DATA SECTION:
--- START ---
(** * SQL Assistant (pg-query): schema semantics, SQL extraction, repair flow

    A shallow embedding of [pg-query/streamlit.py] and of the question flow
    of [pg-query/ui/streamlit.py].

    Conventions of the embedding.
    - A Python [str] is the [string] of its UTF-8 bytes.  Equality,
      concatenation, [in], [startswith], [endswith] and [replace] are the
      same on the characters and on the bytes.  White space ([str.strip],
      the class [\s]) is the Unicode white space, recognised on the bytes;
      letter case under [re.IGNORECASE] is that of [re] for the ASCII
      letters of the source's patterns; [str.lower] beyond ASCII is a
      parameter, the case mapping of the interpreter's Unicode database.
    - A [dict] used only through [in], [get] and item assignment is a
      [gmap]; a [dict] that is iterated is an insertion-ordered association
      list.
    - The database driver and the language model are collaborators: their
      answers are inputs of the model, their calls are recorded in a log
      where a property is about which calls are made.  The connection keeps
      the transaction that psycopg2 opens: nothing in the source commits or
      rolls back, so a statement that fails leaves it aborted.
    - A run of a Streamlit script is one execution from the top; a click on
      a button starts a run in which that button alone is pressed. *)

From Stdlib Require Import String Ascii List Bool Arith Lia.
From stdpp Require Import gmap strings pretty.
Import ListNotations.

(** ** Python string operations *)

Module PyStr.

(** Truthiness of a [str]: [if s:]. *)
Definition truthy (s : string) : bool :=
  match s with
  | EmptyString => false
  | String _ _ => true
  end.

(** [s.startswith(p)]. *)
Definition startswith (s p : string) : bool := String.prefix p s.

(** [sub in s]. *)
Fixpoint contains (sub s : string) : bool :=
  String.prefix sub s ||
  match s with
  | EmptyString => false
  | String _ s' => contains sub s'
  end.

(** Drop the first [n] characters: [s[n:]]. *)
Fixpoint drop (n : nat) (s : string) : string :=
  match n, s with
  | O, _ => s
  | S _, EmptyString => EmptyString
  | S n', String _ s' => drop n' s'
  end.

(** The first [n] characters: [s[:n]]. *)
Fixpoint take (n : nat) (s : string) : string :=
  match n, s with
  | O, _ => EmptyString
  | S _, EmptyString => EmptyString
  | S n', String c s' => String c (take n' s')
  end.

(** [s.endswith(suf)]. *)
Definition endswith (s suf : string) : bool :=
  (String.length suf <=? String.length s) &&
  String.eqb (drop (String.length s - String.length suf) s) suf.

(** [s.replace(old, new)] for a non-empty [old]: occurrences are replaced
    from left to right and do not overlap.  [skip] counts the characters of
    an occurrence that are still to be passed over. *)
Fixpoint replace_from (old new : string) (skip : nat) (s : string) : string :=
  match s with
  | EmptyString => EmptyString
  | String c s' =>
      match skip with
      | S k => replace_from old new k s'
      | O =>
          if String.prefix old s
          then new +:+ replace_from old new (String.length old - 1) s'
          else String c (replace_from old new 0 s')
      end
  end.

Definition replace (old new s : string) : string := replace_from old new 0 s.

(** [c.lower()] for an ASCII character: only [A]..[Z] change. *)
Definition ascii_lower_char (c : ascii) : ascii :=
  let n := nat_of_ascii c in
  if (65 <=? n) && (n <=? 90) then ascii_of_nat (n + 32) else c.

(** [s.lower()] for a text of ASCII characters. *)
Fixpoint ascii_lower (s : string) : string :=
  match s with
  | EmptyString => EmptyString
  | String c s' => String (ascii_lower_char c) (ascii_lower s')
  end.

(** The text has ASCII characters only: every byte is below 128. *)
Fixpoint is_ascii (s : string) : bool :=
  match s with
  | EmptyString => true
  | String c s' => (nat_of_ascii c <? 128) && is_ascii s'
  end.

(** The case mapping of the interpreter beyond ASCII: [s.lower()] for a text
    with a character that is not ASCII follows the Unicode database of the
    interpreter (its version, the special casing and the rule for the final
    sigma), which the source does not fix. *)
Class Unicode : Type := { lower_other : string -> string }.

(** [s.lower()]. *)
Definition lower {U : Unicode} (s : string) : string :=
  if is_ascii s then ascii_lower s else lower_other s.

(** White space, as [str.isspace], [str.strip] and the class [\s] of [re]
    have it: the ASCII characters 9..13, 28..31 and 32, and U+0085, U+00A0,
    U+1680, U+2000..U+200A, U+2028, U+2029, U+202F, U+205F and U+3000, here
    by their bytes in UTF-8. *)
Definition space1 (c1 : ascii) : bool :=
  let n := nat_of_ascii c1 in
  ((9 <=? n) && (n <=? 13)) || ((28 <=? n) && (n <=? 32)).

Definition space2 (c1 c2 : ascii) : bool :=
  let n1 := nat_of_ascii c1 in
  let n2 := nat_of_ascii c2 in
  (n1 =? 194) && ((n2 =? 133) || (n2 =? 160)).

Definition space3 (c1 c2 c3 : ascii) : bool :=
  let n1 := nat_of_ascii c1 in
  let n2 := nat_of_ascii c2 in
  let n3 := nat_of_ascii c3 in
  ((n1 =? 225) && (n2 =? 154) && (n3 =? 128)) ||
  ((n1 =? 226) && (n2 =? 128) &&
   (((128 <=? n3) && (n3 <=? 138)) || (n3 =? 168) || (n3 =? 169) || (n3 =? 175))) ||
  ((n1 =? 226) && (n2 =? 129) && (n3 =? 159)) ||
  ((n1 =? 227) && (n2 =? 128) && (n3 =? 128)).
--- END ---
THE PROBLEM: Using the entries above, copy exactly the lines from the one containing "(n1 =? 194)" through the last, both included.

YOUR RESPONSE:
  (n1 =? 194) && ((n2 =? 133) || (n2 =? 160)).

Definition space3 (c1 c2 c3 : ascii) : bool :=
  let n1 := nat_of_ascii c1 in
  let n2 := nat_of_ascii c2 in
  let n3 := nat_of_ascii c3 in
  ((n1 =? 225) && (n2 =? 154) && (n3 =? 128)) ||
  ((n1 =? 226) && (n2 =? 128) &&
   (((128 <=? n3) && (n3 <=? 138)) || (n3 =? 168) || (n3 =? 169) || (n3 =? 175))) ||
  ((n1 =? 226) && (n2 =? 129) && (n3 =? 159)) ||
  ((n1 =? 227) && (n2 =? 128) && (n3 =? 128)).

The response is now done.